Outrage, unlike the men it depicts, makes Ann’s subjectivity the center of interest, focusing almost entirely on the emotional repercussions of rape on the victim. Visually, shots emphasize her reactions, images enhance and illustrate her interior monologue, and the mise en scène externalizes her emotions, projecting them into the space. Her parents’ home seems almost stereotypically warm and welcoming when we first see it with its framed photos, knick-knacks, and wallpaper. Before she leaves, however, her point of view fixates on two items: a communion photo of herself, which she smashes, and an empty rocking chair, a symbol of coziness that represents her loss of comfort in the home. Narratively, even as the second half of the film follows the development of Ann’s relationship with Bruce, it also becomes a psychological mystery, rather than a crime-solving saga, as he tries to uncover Ann’s history and help her heal. 

The Kino Lorber Blu-ray, beautifully remastered from a 4K scan of the 35mm print, fully reveals Lupino’s directorial style, the skillful construction of each image and camera movement, and the strong performances by relative newcomers.
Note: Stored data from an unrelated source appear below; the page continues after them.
Class PlatIO (U : Type) := {
  io_getaddrinfo : list Z -> Z -> U -> bool * U;
  io_inet_pton : list Z -> bool;
  io_socket : U -> Z * U;
  io_connect : Z -> U -> Z * U;
  io_send : Z -> list Z -> U -> Z * U;
  io_recv : Z -> Z -> U -> Z * list Z * U;
  io_close : Z -> U -> U;
  (** [USBDevice::create], [connect] and [getEndPoints] *)
  usb_open : transport_cfg_t -> U -> outcome (list USBEPInfo) * U;
  usb_disconnect : U -> outcome unit * U;
  (** [submitWriteTransfer] and its completion *)
  usb_write : Z -> list Z -> U -> outcome (Transfer_Status * Z) * U;
  (** [cancelTransfers], with the transfers of the reading thread that still
      complete before it has ended. *)
  usb_cancelTransfers : U -> list read_event * U;
  thread_create : U -> bool * U;
  (** The read transfers that complete before the deadline of a wait. *)
  usb_reads : U -> list read_event * U;
}.

(** [readThread]: whether a thread was started and not joined, that is whether
    [joinable()] holds. *)
Record CSWPBase (U : Type) := mkBase {
  m_cfg : transport_cfg_t;
  m_socket_fd : Z;
  m_epCmd : Z;
  m_epRsp : Z;
  m_usb : bool;
  readThread : bool;
  readThread_running : bool;
  respQ : list (list Z);
  asyncQ : list (list Z);
  io : U;
}.
Arguments mkBase {U}.
Arguments m_cfg {U}.
Arguments m_socket_fd {U}.
Arguments m_epCmd {U}.
Arguments m_epRsp {U}.
Arguments m_usb {U}.
Arguments readThread {U}.
Arguments readThread_running {U}.
Arguments respQ {U}.
Arguments asyncQ {U}.
Arguments io {U}.

Section base.
Context {U : Type} `{PlatIO U}.
Implicit Types s : CSWPBase U.

Definition is_usb s : bool := bool_decide (cfg_type (m_cfg s) = bytes_of "usb").

Definition set_io u s : CSWPBase U :=
  mkBase (m_cfg s) (m_socket_fd s) (m_epCmd s) (m_epRsp s) (m_usb s) (readThread s)
    (readThread_running s) (respQ s) (asyncQ s) u.
Definition set_fd fd s : CSWPBase U :=
  mkBase (m_cfg s) fd (m_epCmd s) (m_epRsp s) (m_usb s) (readThread s)
    (readThread_running s) (respQ s) (asyncQ s) (io s).
Definition set_eps c r s : CSWPBase U :=
  mkBase (m_cfg s) (m_socket_fd s) c r (m_usb s) (readThread s)
    (readThread_running s) (respQ s) (asyncQ s) (io s).
Definition set_usb b s : CSWPBase U :=
  mkBase (m_cfg s) (m_socket_fd s) (m_epCmd s) (m_epRsp s) b (readThread s)
    (readThread_running s) (respQ s) (asyncQ s) (io s).
Definition set_thread t r s : CSWPBase U :=
  mkBase (m_cfg s) (m_socket_fd s) (m_epCmd s) (m_epRsp s) (m_usb s) t
    r (respQ s) (asyncQ s) (io s).
Definition set_respQ q s : CSWPBase U :=
  mkBase (m_cfg s) (m_socket_fd s) (m_epCmd s) (m_epRsp s) (m_usb s) (readThread s)
    (readThread_running s) q (asyncQ s) (io s).
Definition set_asyncQ q s : CSWPBase U :=
  mkBase (m_cfg s) (m_socket_fd s) (m_epCmd s) (m_epRsp s) (m_usb s) (readThread s)
    (readThread_running s) (respQ s) q (io s).

(** ** Construction and destruction *)

(** The exceptions of [init_transport_info]. *)
Definition init_transport_info (cfg : transport_cfg_t) (u : U) : outcome unit * U :=
  if decide (cfg_type cfg = bytes_of "usb") then (Ret tt, u)
  else if decide (cfg_type cfg = bytes_of "tcp") then
    if negb (io_inet_pton (cfg_ipaddr cfg)) then
      (CDebugEx CSWP_COMMS (bytes_of "Invalid IPv4 address for TCPDevice"), u)
    else if (cfg_portid cfg <=? 0) || (65535 <? cfg_portid cfg) then
      (CDebugEx CSWP_COMMS (bytes_of "Invalid network port for TCPDevice"), u)
    else
      let (ok, u) := io_getaddrinfo (cfg_ipaddr cfg) (cfg_portid cfg) u in
      (if ok then Ret tt else CDebugEx CSWP_COMMS (bytes_of "getaddrinfo error"), u)
  else (CDebugEx CSWP_COMMS (bytes_of "Unsupported transport type."), u).

Definition CreateCSWP (cfg : transport_cfg_t) (u : U) : outcome (CSWPBase U) * U :=
  match init_transport_info cfg u with
  | (Ret _, u) => (Ret (mkBase cfg (-1) (-1) (-1) false false false [] [] u), u)
  | (CDebugEx c w, u) => (CDebugEx c w, u)
  | (USBException w, u) => (USBException w, u)
  | (StdException w, u) => (StdException w, u)
  | (Terminate, u) => (Terminate, u)
  end.

(** The destructor of the class destroys [readThread]: for a joinable thread
    that is [std::terminate], [None]. *)
Definition destroy s : option U := if readThread s then None else Some (io s).

(** ** The reading thread *)

Definition is_async_msg (data : list Z) : bool :=
  (7 <=? len data) && bool_decide (data !! 5%nat = Some 0x80) &&
  bool_decide (data !! 6%nat = Some 0x20).

(** What the thread does when its read transfer completes. *)
Definition listen (e : read_event) s : CSWPBase U :=
  if readThread_running s then
    match e with
    | ReadThrow => set_thread (readThread s) false s
    | ReadDone status data =>
        match status with
        | Transfer_CANCELLED | Transfer_NODATA => s
        | Transfer_SUCCESS =>
            if is_async_msg data then set_asyncQ (asyncQ s ++ [data]) s
            else set_respQ (respQ s ++ [data]) s
        | _ => set_thread (readThread s) false s
        end
    end
  else s.

(** ** Connecting *)

(** The last bulk endpoint of each direction. *)
Definition find_eps (eps : list USBEPInfo) (c r : Z) : Z * Z :=
  fold_left (fun '(c, r) ep =>
    if bool_decide (Z.land (ep_addr ep) 0x80 = 0) && bool_decide (ep_kind ep = EP_TYPE_BULK)
    then (ep_addr ep, r)
    else if bool_decide (Z.land (ep_addr ep) 0x80 = 0x80) && bool_decide (ep_kind ep = EP_TYPE_BULK)
    then (c, ep_addr ep) else (c, r)) eps (c, r).

(** Assigning to [readThread] while it is joinable is [std::terminate]. *)
Definition connect s : outcome Z * CSWPBase U :=
  if is_usb s then
    let (r, u) := usb_open (m_cfg s) (io s) in
    let s := set_usb true (set_io u s) in
    match r with
    | CDebugEx c w => (CDebugEx c w, s)
    | USBException w => (USBException w, s)
    | StdException w => (StdException w, s)
    | Terminate => (Terminate, s)
    | Ret eps =>
        let (c, r) := find_eps eps (m_epCmd s) (m_epRsp s) in
        let s := set_eps c r s in
        if c =? -1 then (USBException (bytes_of "Failed to find command endpoint"), s)
        else if r =? -1 then (USBException (bytes_of "Failed to find response endpoint"), s)
        else
          let (ok, u) := thread_create (io s) in
          if (ok : bool) then
            if readThread s then (Terminate, s)
            else (Ret CSWP_SUCCESS, set_thread true true (set_io u s))
          else (Ret CSWP_COMMS, set_thread (readThread s) false (set_io u s))
    end
  else
    let (fd, u) := io_socket (io s) in
    let s := set_fd fd (set_io u s) in
    if fd <? 0 then (CDebugEx CSWP_COMMS (bytes_of "Error creating socket"), s)
    else
      let (res, u) := io_connect fd (io s) in
      let s := set_io u s in
      if res <? 0 then (CDebugEx CSWP_COMMS (bytes_of "Error connecting to server"), s)
      else (Ret CSWP_SUCCESS, s).

(** What the thread reads until it has ended is still put into the queues, which
    nothing empties. *)
Definition disconnect s : outcome unit * CSWPBase U :=
  if is_usb s then
    let s := if readThread_running s then
               let (evs, u) := usb_cancelTransfers (io s) in
               set_thread false false (fold_left (fun s e => listen e s) evs (set_io u s))
             else s in
    if m_usb s then
      let (r, u) := usb_disconnect (io s) in (r, set_io u s)
    else (Ret tt, s)
  else if 0 <=? m_socket_fd s then
    (Ret tt, set_fd (-1) (set_io (io_close (m_socket_fd s) (io s)) s))
  else (Ret tt, s).

(** Connecting again while the reading thread of an earlier [connect] exists
    never succeeds: the thread object is overwritten while joinable. *)
Lemma connect_twice_fails s s' :
  is_usb s = true -> readThread s = true -> connect s <> (Ret CSWP_SUCCESS, s').
Proof.
  intros Hu Hr. unfold connect. rewrite Hu. destruct (usb_open _ _) as [[eps| | | |] u]; try done.
  destruct (find_eps _ _ _) as [c r]. destruct (c =? -1), (r =? -1); try done.
  destruct (thread_create _) as [[] u2]; [|done].
  change (readThread (set_eps c r (set_usb true (set_io u s)))) with (readThread s). by rewrite Hr.
Qed.
End base.

(** ** Sending and receiving *)

Section transfer.
Context {U : Type} `{PlatIO U}.
Implicit Types s : CSWPBase U.

Definition send (data : list Z) s : outcome Z * CSWPBase U :=
  if is_usb s then
    if m_epCmd s <? 0 then (Ret CSWP_NOT_INITIALIZED, s)
    else
      let (r, u) := usb_write (m_epCmd s) data (io s) in
      let s := set_io u s in
      match r with
      | Ret (status, used) =>
          if negb (bool_decide (status = Transfer_SUCCESS)) || (used <? len data) then
            (CDebugEx CSWP_TXFAILED (bytes_of "Failed to send command"), s)
          else (Ret CSWP_SUCCESS, s)
      | CDebugEx c w => (CDebugEx c w, s)
      | USBException w => (USBException w, s)
      | StdException w => (StdException w, s)
      | Terminate => (Terminate, s)
      end
  else if m_socket_fd s <? 0 then (Ret CSWP_NOT_INITIALIZED, s)
  else
    let (bytes_sent, u) := io_send (m_socket_fd s) data (io s) in
    let s := set_io u s in
    if negb (u64 bytes_sent =? len data) then
      (CDebugEx CSWP_COMMS (bytes_of "Sent bytes are not same as requested"), s)
    else (Ret CSWP_SUCCESS, s).

(** The loop that waits for a response while the reading thread handles the
    transfers [evs] that complete before the deadline; [false] is a timeout.
    The transfers that the wait did not need are left. *)
Fixpoint wait_resp (evs : list read_event) s : bool * list read_event * CSWPBase U :=
  if bool_decide (respQ s = []) && readThread_running s then
    match evs with
    | [] => (false, [], s)
    | e :: evs' => wait_resp evs' (listen e s)
    end
  else (true, evs, s).

(** What follows the loop. *)
Definition take_resp s : outcome Z * option (list Z) * CSWPBase U :=
  if negb (readThread_running s) then
    (USBException (bytes_of "receive thread exited."), None, s)
  else
    match respQ s with
    | resp :: q => (Ret CSWP_SUCCESS, Some resp, set_respQ q s)
    | [] => (Ret CSWP_SUCCESS, None, s)
    end.

(** The transfers left by the wait are handled before the next call. *)
Definition receive (size : Z) s : outcome Z * option (list Z) * CSWPBase U :=
  if is_usb s then
    let (evs, u) := usb_reads (io s) in
    let '(arrived, evs, s) := wait_resp evs (set_io u s) in
    let '(r, d, s) := if (arrived : bool) then take_resp s else (Ret CSWP_TIMEOUT, None, s) in
    (r, d, fold_left (fun s e => listen e s) evs s)
  else
    let '(bytes_received, data, u) := io_recv (m_socket_fd s) size (io s) in
    let s := set_io u s in
    if size <? u64 bytes_received then
      (CDebugEx CSWP_COMMS (bytes_of "Received bytes are not same as requested."), None, s)
    else (Ret CSWP_SUCCESS, Some data, s).

Definition receive_async (size : Z) s : outcome Z * option (list Z) * CSWPBase U :=
  if is_usb s then
    match asyncQ s with
    | [] => (Ret CSWP_ASYNC_MSG_END, None, s)
    | resp :: q => (Ret CSWP_ASYNC_MSG_LOG, Some resp, set_asyncQ q s)
    end
  else (Ret CSWP_ASYNC_MSG_END, None, s).
End transfer.

#[export] Instance base_ops {U} `{PlatIO U} : BaseOps (CSWPBase U) := {
  base_connect := connect;
  base_disconnect := disconnect;
  base_send := send;
  base_receive := receive;
  base_receive_async := receive_async;
}.

(** ** The two threads

    [plat_step] is one atomic step of the reading thread or of the thread that
    calls [receive] and [receive_async]; its label says which, with what was
    read or returned. *)

Inductive label :=
  | LRead (e : read_event)
  | LRecv (r : outcome Z) (d : option (list Z))
  | LRecvAsync (r : outcome Z) (d : option (list Z)).

Section threads.
Context {U : Type} `{PlatIO U}.
Implicit Types s : CSWPBase U.

Inductive plat_step : CSWPBase U -> label -> CSWPBase U -> Prop :=
  | step_read e s : plat_step s (LRead e) (listen e s)
  | step_recv s r d s' :
      respQ s <> [] \/ readThread_running s = false -> take_resp s = (r, d, s') ->
      plat_step s (LRecv r d) s'
  | step_timeout s :
      respQ s = [] -> readThread_running s = true ->
      plat_step s (LRecv (Ret CSWP_TIMEOUT) None) s
  | step_recv_async size s r d s' :
      is_usb s = true -> receive_async size s = (r, d, s') ->
      plat_step s (LRecvAsync r d) s'.

Inductive plat_steps : CSWPBase U -> list label -> CSWPBase U -> Prop :=
  | steps_nil s : plat_steps s [] s
  | steps_cons s l s1 ls s' :
      plat_step s l s1 -> plat_steps s1 ls s' -> plat_steps s (l :: ls) s'.

(** What the labels say: the transfers read, and the messages returned. *)
Definition reads : list label -> list read_event :=
  omap (fun l => match l with LRead e => Some e | _ => None end).
Definition delivered : list label -> list (list Z) :=
  omap (fun l => match l with LRecv _ d => d | _ => None end).
Definition delivered_async : list label -> list (list Z) :=
  omap (fun l => match l with LRecvAsync _ d => d | _ => None end).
The only significant supplementary feature on the disc is a commentary track by film historian Imogen Sara Smith, author of In Lonely Places: Film Noir Beyond the City. Smith’s wide-ranging commentary discusses Lupino’s background, biography, filmography, directorial signatures, and feminism; the film’s themes and visual motifs; and the characterizations, particularly Ann’s desire not to be seen and the way she “turns herself into a fugitive” when fleeing home, changing her name and becoming fearful of police. She delves into the film’s controversial reception—Outrage was initially not very successful—and the film’s marketing and publicity. 

At times, however, what are meant to be informal observations (“I, for one, am through with this character”) don’t quite work with Smith’s otherwise informed critical perspective, and I do have a quibble with her referring to certain shots as looking at Ann from the rapist’s point of view. In fact, interestingly, Lupino shoots Ann from behind the rapist, letting us know that he’s eyeing her, but not quite giving us his point of view. It’s a subtle but meaningful difference. She also refers to the film’s conclusion as “disappointing” because of the way Ann presumably will be reabsorbed into her old life. I see it as more ambiguous, open-ended; Lupino withholds so much in that finale that we cannot be sure what will happen, despite us being told. In a way, she avoids either one of the two potential and stereotypical happy endings, leaving us with something mysterious, thought-provoking, and emotionally lingering.

Karen Backstein is a writer and independent scholar who has taught cinema studies at various New York-area universities.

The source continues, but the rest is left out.